Freight Transportation Framework Study
Freight Focus Area
Focus areas were identified and evaluated in order to gauge the potential of each location as a future freight activity center. The initial range of focus areas were identified through regional commodity flow analysis and planning partner input, then evaluated, scored, and ranked based on supportive technical criteria. The focus areas were then considered within the context of freight typologies and assigned a type. Freight typologies were determined based on labor force characteristics, geographic location, land composition, and commercial and industrial market projections to further determine the type and level of support appropriate for each unique focus area.
Although all of the 16 focus areas have displayed some amount of favorable characteristics and potential as part of the regional freight system throughout previous analyses, the four areas illustrated in Figure 1-1 have been selected as the initial locations to be subjected to further analysis: Tucson International Airport, Phoenix-Mesa Gateway, Eloy (I-8 & I-10), and West Valley. These four analysis zones were not selected based on initial screening performance alone. The zone’s overall rating, industrial and commercial market potential, freight typology characteristics, as well as major transportation and location assets were all considerations weighed in the selection process. These four zones were also selected to be representative of each of the typologies described previously. Furthermore the selection of these four areas should not be interpreted as diminishing the relevance of the remaining 12 focus areas for development in accordance with the identified typology as part of the regional freight system. The section below describes the four selected analysis zones in further detail.
Figure 1-1 Four Focus Areas
Within this supply chain process exists many opportunities for the Sun Corridor to enhance this regions role allowing underutilized lands to benefit from economic development. While the region can leverage the entire supply chain, especially by developing facilities throughout the Sun Corridor in a rational and coordinated manner, research from this study has shown that a substantial benefit can be realized through growing distribution and manufacturing operations in particular. To guide the development of these operations, facility typologies have been defined for various distribution and manufacturing operations.
The purposes of the typologies are to: understand how different operations can contribute to a broader Sun Corridor freight system; help determine the development type for particular sites; and to understand the requirements of each typology to integrate improvements into local public agency plans and polices.
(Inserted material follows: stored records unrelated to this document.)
(* ===== verification/Float.v ===== *)
(** * Decimal floating-point literals

    [strtof] of the C library for the decimal literals of the rule language
    (the lexer's pattern admits no hexadecimal form, infinity or NaN), with
    IEEE binary32 rounding to nearest even, and the 64-bit significand that
    the value has as an x87 [long double]. *)
From S2P Require Import Prelude CString.
From Stdlib Require Import Ascii.

#[local] Open Scope Z_scope.

(** [F32 neg m e] is m * 2^e with the sign [neg]. *)
Inductive f32 :=
  | F32 (neg : bool) (m e : Z)
  | F32_inf (neg : bool).

(** [num / den / 2^e]: quotient, remainder and divisor. *)
Definition div_pow2 (num den e : Z) : Z * Z * Z :=
  let n := if e <? 0 then num * 2 ^ (- e) else num in
  let d := if e <? 0 then den else den * 2 ^ e in
  (n / d, n mod d, d).

(** [num / den] rounded; [num] is not negative, [den] is positive. *)
Definition round_f32 (neg : bool) (num den : Z) : f32 :=
  if num =? 0 then F32 neg 0 (-149)
  else
    let e := Z.max (-149) (Z.log2 num - Z.log2 den - 23) in
    let '(q, _, _) := div_pow2 num den e in
    let e := if (q <? 2 ^ 23) && (-149 <? e) then e - 1 else e in
    let '(q, r, d) := div_pow2 num den e in
    let q := if (d <? 2 * r) || ((d =? 2 * r) && Z.odd q) then q + 1 else q in
    let '(q, e) := if q =? 2 ^ 24 then (2 ^ 23, e + 1) else (q, e) in
    if 104 <? e then F32_inf neg else F32 neg q e.

Definition strtof (s : string) : f32 :=
  let '(neg, s1) := sign_of (span isspace s).2 in
  let '(ip, s2) := span isdigit s1 in
  let '(fp, s3) := match s2 with
                   | String "." r => span isdigit r
                   | _ => (EmptyString, s2)
                   end in
  let ex := match s3 with
            | String c r =>
                if Ascii.eqb c "e" || Ascii.eqb c "E" then (strtol10 r).1 else 0
            | EmptyString => 0
            end in
  let m := digits_val 10 0 (ip +:+ fp) in
  let e := ex - Z.of_nat (strlen fp) in
  if e <? 0 then round_f32 neg m (10 ^ (- e)) else round_f32 neg (m * 10 ^ e) 1.

(** The significand of the value as an 80-bit [long double]: the first eight
    bytes of its representation. *)
Definition x87_significand (f : f32) : Z :=
  match f with
  | F32 _ m _ => if m =? 0 then 0 else m * 2 ^ (63 - Z.log2 m)
  | F32_inf _ => 2 ^ 63
  end.

Example strtof_1_5 : strtof "1.5" = F32 false 12582912 (-23). Proof. reflexivity. Qed.
Example strtof_0_1 : strtof "-0.1" = F32 true 13421773 (-27). Proof. reflexivity. Qed.
Example strtof_big : strtof "1.0e+39" = F32_inf false. Proof. reflexivity. Qed.
Example x87_1_5 : x87_significand (strtof "1.5") = 0xC000000000000000. Proof. reflexivity. Qed.

(** ** The conversion "%f" of printf

    A finite value is m * 2^e; six digits follow the point, rounded to nearest
    even. *)
Inductive float_value :=
  | Finite (neg : bool) (m e : Z)
  | Infinite (neg : bool)
  | NotANumber (neg : bool).

(** The value of an IEEE representation with [p] fraction bits and [w]
    exponent bits. *)
Definition decode_ieee (p w bits : Z) : float_value :=
  let neg := Z.testbit bits (p + w) in
  let ex := Z.land (Z.shiftr bits p) (2 ^ w - 1) in
  let fr := Z.land bits (2 ^ p - 1) in
  let bias := 2 ^ (w - 1) - 1 in
  if ex =? 2 ^ w - 1 then (if fr =? 0 then Infinite neg else NotANumber neg)
  else if ex =? 0 then Finite neg fr (1 - bias - p)
  else Finite neg (fr + 2 ^ p) (ex - bias - p).

Definition decode_float (bits : Z) : float_value := decode_ieee 23 8 bits.
Definition decode_double (bits : Z) : float_value := decode_ieee 52 11 bits.

(** Six decimal digits of [n]. *)
Fixpoint pad (k : nat) (n : Z) (acc : string) : string :=
  match k with
  | O => acc
  | S k' => pad k' (n / 10) (String (chr (48 + n mod 10)) acc)
  end.

Definition show_f (v : float_value) : string :=
  let sgn (neg : bool) : string := if neg then "-" else "" in
  match v with
  | Infinite neg => sgn neg +:+ "inf"
  | NotANumber neg => sgn neg +:+ "nan"
  | Finite neg m e =>
      let '(q, r, d) := div_pow2 (m * 10 ^ 6) 1 (- e) in
      let q := if (d <? 2 * r) || ((d =? 2 * r) && Z.odd q) then q + 1 else q in
      sgn neg +:+ show_int (q / 10 ^ 6) +:+ "." +:+ pad 6 (q mod 10 ^ 6) ""
  end.

Example show_f_1_5 : show_f (decode_float 0x3FC00000) = "1.500000". Proof. reflexivity. Qed.
Example show_f_neg : show_f (decode_double 0xC024CCCCCCCCCCCD) = "-10.400000". Proof. reflexivity. Qed.

(** The mantissa fits 24 bits. *)
Definition f32_wf (f : f32) : Prop :=
  match f with F32 _ m e => 0 ≤ m < 2 ^ 24 ∧ -149 ≤ e ≤ 104 | F32_inf _ => True end.

(** A value that is not zero has its leading bit set in the significand, so
    that as a signed integer it is negative. *)
Lemma x87_significand_msb neg m e :
  0 < m < 2 ^ 24 → 2 ^ 63 ≤ x87_significand (F32 neg m e) < 2 ^ 64.
Proof.
  intros Hm. cbn [x87_significand]. destruct (Z.eqb_spec m 0); [lia|].
  pose proof (Z.log2_spec m ltac:(lia)) as [Hl Hh]. pose proof (Z.log2_nonneg m).
  assert (Z.log2 m < 24) by (apply Z.log2_lt_pow2; lia).
  replace (2 ^ 63) with (2 ^ Z.log2 m * 2 ^ (63 - Z.log2 m)) by (rewrite <- Z.pow_add_r by lia; f_equal; lia).
  replace (2 ^ 64) with (2 ^ Z.succ (Z.log2 m) * 2 ^ (63 - Z.log2 m)) by (rewrite <- Z.pow_add_r by lia; f_equal; lia).
  assert (0 < 2 ^ (63 - Z.log2 m)) by (apply Z.pow_pos_nonneg; lia). nia.
Qed.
Facility Typologies and Location Principles
Based on the land use context, market opportunities, and supply chain dynamics in the Sun Corridor, typologies have been developed for freight-related facility development. Four principal typologies for supply chain facilities have been defined and are described below in terms of function and distinguishing principles relevant to the region. These typologies represent development options that could be appropriate for sites along the Sun Corridor. While the four typologies can exist solely and independently within a region, they are not mutually exclusive within the supply chain. To be most successful in attaining a more prominent role in the global supply chain, the Sun Corridor must plan and act regionally to provide all of the typologies in a comprehensive and coordinated manner, although development of specific locations may occur incrementally over time. Furthermore, the typologies have characteristics in common, but differ in the weight of these characteristics based on the primary function of the particular location. For example, any facility distributing goods will offer service to the local market, but one type of facility emphasizes this function and calls for sites that help optimize it while other may treat local distribution as a secondary or ancillary function. The four typologies relevant to freight facilities in the Sun Corridor are listed as follows, along with a description of key location principles
Import Center: As products enter the country, an import center stages them for inland distribution. Possible functions of an import center include redirection of goods to the precise markets currently demanding them; combining goods from multiple sources into load sets for individual stores and customers (referred to as deconsolidation and consolidation); changing modes (e.g., to transfer goods from rail to truck, or to expedite a shipment through forwarding it by air); and processing goods via packaging, labeling, or more complex preparation.
Manufacturing and Local Distribution Center: Sun Corridor manufacturing can capitalize on at least three assets: the natural environment (for example attracting solar energy development); the industrial environment (for example exploiting economies of agglomeration in the aerospace, automotive or biomedical sectors); and proximity to the international border with Mexico (for example adopting interactive production on the maquiladora model that now extends deeper into Mexico). Local distribution typically accompanies manufacturing when there is an anchor market providing local demand (for instance, in food and beverage production), but the Sun Corridor has become such a large consumer market that locally focused distribution may make sense by itself in some business and retail sectors. Facility functions are production, storage, and direct distribution (with little intermediate staging in the local area).
Mixing Center: Products traveling from sources all over the country and world may be staged for destination markets in a mixing center, which combines the characteristics of an import center with forward distribution. The essential functions of a mixing center are redirection, deconsolidation and consolidation, and modal change, along with processing and storage.
Forward Distribution Center: As products travel across the country, a forward distribution center assembles goods from many long distance origins and local manufacturing and warehousing facilities, and stages them for delivery to major destination markets within reach of the center. Deconsolidation and consolidation are the key facility functions, but others include mode change (such as rail to truck), redirection, processing, and storage.